English version.  Feel free to comment there!

Richard Weikart hat für Empörung gesorgt, nachdem er sein Buch “Von Darwin zu Hitler” veröffentlicht hat, wo er argumentiert, dass das darwinistische Konzept der natürlichen Selektion eine wichtige Rolle innerhalb der nationalsozialistischen Ideologie gespielt hat.

In dem gnadenlosen nordamerikanischen Kulturkrieg hat das zu zahlreichen hitzigen Debatten geführt, mit Menschen, die behaupten, dass der Nazismus eine natürliche Konsequenz von Darwis Ideen wäre, während andere Menschen behaupten, dass die Nazis den Darwinismus ablehnten und Heiden oder sogar Christen waren.

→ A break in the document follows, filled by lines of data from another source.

(** * The further properties on the sample tables *)

Lemma load_failure_not_cached_witness :
  let wh := Sample.warehouse Sample.intel_infinite in
  let first := Loader.load_gold_data wh "loyalty_roi_analysis" 0 Loader.empty_loader in
  first.1 = Raise (QueryFailed "TABLE_NOT_FOUND")
  /\ Loader.cache first.2 = Loader.cache Loader.empty_loader
  /\ Loader.issued first.2
     = Loader.select_all "loyalty_roi_analysis" :: Loader.issued Loader.empty_loader
  /\ forall later, 0 <= later ->
       Loader.issued (Loader.load_gold_data wh "loyalty_roi_analysis" later first.2).2
       = Loader.select_all "loyalty_roi_analysis" :: Loader.issued first.2.
Proof.
  apply (load_failure_not_cached (Sample.warehouse Sample.intel_infinite)
           "loyalty_roi_analysis" 0 Loader.empty_loader
           (QueryFailed "TABLE_NOT_FOUND")).
  - intros en H. cbn in H. rewrite lookup_empty in H. discriminate H.
  - reflexivity.
Defined.

Lemma load_independent_witness :
  let wh := Sample.warehouse Sample.intel_infinite in
  (Loader.load_gold_data wh "customer_intelligence" 60
     (Loader.load_gold_data wh "loyalty_roi_analysis" 0 Loader.empty_loader).2).1
  = (Loader.load_gold_data wh "customer_intelligence" 60 Loader.empty_loader).1.
Proof.
  apply (load_independent (Sample.warehouse Sample.intel_infinite)
           "loyalty_roi_analysis" "customer_intelligence" 0 60 Loader.empty_loader).
  discriminate.
Defined.

(** the loader after one successful call at time 0 *)
Definition loaded_once : Loader.loader :=
  (Loader.load_gold_data (Sample.warehouse Sample.intel_infinite)
     "customer_intelligence" 0 Loader.empty_loader).2.

Lemma load_each_fresh_witness :
  Loader.load_each (Sample.warehouse Sample.intel_infinite)
    "customer_intelligence" [10; 1800; 3599] loaded_once
  = (map (fun _ => Ok Sample.intel_infinite) [10; 1800; 3599], loaded_once).
Proof.
  apply (load_each_fresh (Sample.warehouse Sample.intel_infinite)
           "customer_intelligence" [10; 1800; 3599] loaded_once
           {| Loader.ce_value := Sample.intel_infinite; Loader.ce_time := 0 |}).
  - vm_compute. reflexivity.
  - repeat constructor; cbn; lia.
Defined.

Lemma df_top_customers_prefix_witness :
  let df_intel := Intel.df_intel Cleaning.parse_decimal Sample.intel_loaded in
  Intel.df_top_customers 5 df_intel = firstn 5 (Intel.df_top_customers 20 df_intel).
Proof.
  apply (df_top_customers_prefix 5 20). lia.
Defined.

Lemma gap_view_table_witness :
  let df_intel := Intel.df_intel Cleaning.parse_decimal Sample.intel_loaded in
  exists rows,
    Intel.gap_view df_intel = Ok [Caption Intel.gap_caption; GapTable rows]
    /\ Permutation rows (Intel.df_display (Intel.df_gap df_intel))
    /\ length rows = length (List.filter Intel.in_gap df_intel)
    /\ Sorted (fun a b => Series.key_ord false (g_recency a) (g_recency b) = true) rows.
Proof.
  apply gap_view_table. intros H. vm_compute in H. discriminate H.
Defined.

(** rolling metrics of two known customers and of one that the customer
    table does not have *)
Definition rolling_sample : list Rolling.row :=
  [ {| Rolling.user_id := "u1"; Rolling.order_date := 19774;
       Rolling.running_clv := dec 10050 100 |};
    {| Rolling.user_id := "u9"; Rolling.order_date := 19774;
       Rolling.running_clv := of_Z 40 |};
    {| Rolling.user_id := "u2"; Rolling.order_date := 19775;
       Rolling.running_clv := of_Z 75 |};
    {| Rolling.user_id := "u1"; Rolling.order_date := 19775;
       Rolling.running_clv := dec 15075 100 |} ]%string.

Lemma merge_unique_witness :
  let df_intel := Intel.df_intel Cleaning.parse_decimal Sample.intel_loaded in
  map (fun s => (Rolling.s_user_id s, Rolling.s_order_date s, Rolling.s_running_clv s))
      (Rolling.merge rolling_sample df_intel)
  = map (fun r => (Rolling.user_id r, Rolling.order_date r, Rolling.running_clv r))
        (List.filter (fun r => known df_intel (Rolling.user_id r)) rolling_sample)
  /\ forall s, In s (Rolling.merge rolling_sample df_intel) ->
       exists c, In c df_intel
                 /\ Intel.user_id c = Rolling.s_user_id s
                 /\ Intel.clv_tier c = Rolling.s_clv_tier s.
Proof.
  apply merge_unique.
  unfold Intel.df_intel. rewrite map_map. cbn.
  repeat constructor; cbn; intros H;
    repeat (destruct H as [H|H]; [discriminate H|]); exact H.
Defined.

(** the joined sample: the row of the unknown customer u9 is left out *)
Example merge_ex :
  map (fun s => (Rolling.s_user_id s, Rolling.s_order_date s, Rolling.s_clv_tier s))
      (Rolling.merge rolling_sample
         (Intel.df_intel Cleaning.parse_decimal Sample.intel_loaded))
  = [("u1", 19774, "High"); ("u2", 19775, "Medium"); ("u1", 19775, "High")]%string.
Proof. vm_compute. reflexivity. Qed.

Lemma sample_totals_finite (store : Trends.store_perf) :
  In store (Trends.df_store_perf Sample.trends) ->
  is_finite (Trends.total_revenue store) = true.
Proof.
  intros H. vm_compute in H.
  repeat (destruct H as [<-|H]; [reflexivity|]). destruct H.
Qed.

Lemma leaderboard_insight_extremes_witness :
  exists lb,
    Trends.leaderboard_insight (Trends.df_store_perf Sample.trends) = Ok lb
    /\ (forall store, In store (Trends.df_store_perf Sample.trends) ->
          fleb (Trends.total_revenue store)
               (Trends.total_revenue (Trends.best_store lb)) = true
          /\ fleb (Trends.total_revenue (Trends.worst_store lb))
                  (Trends.total_revenue store) = true)
    /\ fleb zero (Trends.gap_to_second lb) = true.
Proof.
  apply leaderboard_insight_extremes.
  - vm_compute. lia.
  - exact sample_totals_finite.
Defined.

(** the leaderboard of the sample: R1 first, R3 last, R2 second *)
Example leaderboard_ex :
  (fun r => match r with
            | Ok lb => [Trends.sp_restaurant_id (Trends.best_store lb);
                        Trends.sp_restaurant_id (Trends.worst_store lb);
                        Trends.sp_restaurant_id (Trends.second_location lb);
                        Fmt.format_f true 2 (Trends.gap_to_second lb)]
            | Raise _ => []
            end)
    (Trends.leaderboard_insight (Trends.df_store_perf Sample.trends))
  = ["R1"; "R3"; "R2"; "2,170.50"]%string.
Proof. vm_compute. reflexivity. Qed.

(** on an empty customer table the churn share raises; on the sample it
    is three customers in seven *)
Example churn_risk_pct_ex :
  Intel.churn_risk_pct [] = ZeroDivisionError
  /\ (fun q => match q with
               | Quotient x => Fmt.format_f false 1 x
               | ZeroDivisionError => EmptyString
               end)
       (Intel.churn_risk_pct (Intel.df_intel Cleaning.parse_decimal Sample.intel_loaded))
     = "42.9"%string.
Proof. vm_compute. auto. Qed.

Ich glaube, dass die Wahrheit irgendwo zwischen diesen beiden Extremen liegt, aber dies wird das Thema eines zukünftigen Artikels sein.

Der mutmassliche darwinistische Ursprung der Holocaust gibt vielen konservativen Evangelikalen das Gefühl, dass sie im richtigen Lager sind, und dass die von ihnen bekämpften gottlosen Liberalen das Ende der Welt einbringen werden.

Dennoch werfen sie sehr selten einen Blick auf die Rolle des Gründers des Protestantismus in der Entwicklung des Antisemitismus.

Zurzeit von Luther hatte die römische katholische Kirche wirklich eine missbräuchliche Theologie in vielen Hinsichten und Luther dachte, dass er sehr hart zu arbeiten hatte, um seine Erlösung zu bekommen.

Ich glaube, dass seine Erfahrung von bedingungsloser Gnade und göttlicher Liebe echt war, aber dies führte ihn auch dazu, an die Lehre der Vorherbestimmung zu glauben, dass also Gott manche Menschen gewählt hat, an ihn zu glauben und gerettet zu werden, während er alle anderen zu einem Abstieg in die Hölle vorherbestimmt hat.

Luther hat versucht, die Juden zu bekehren und wurde ständig frustrierter, zu sehen, dass alle seine Bemühungen scheinbar umsonst waren.

Dies führte zu einem realen Hass, der in seinem Kunstwerk “Von den Juden und Ihren Lügen” zusammengefasst wurde.

Hier wurden aus der englischen Wikipedia die sieben Gesetze niedergeschrieben, die er ins Deutschland und vielleicht sogar anderswo einführen wollte:

  1. Jüdische Synagogen und Schulen sollten niedergebrannt werden, und die Ruinen sollten außer jeder Sichtweite weg gegraben werden.
  2. Von Juden besessene Häuser sollten auf die selbe Weise niedergerissen werden, während die Besitzer erzwungen werden sollten, in landwirtschaftlichen Gebäuden zu leben.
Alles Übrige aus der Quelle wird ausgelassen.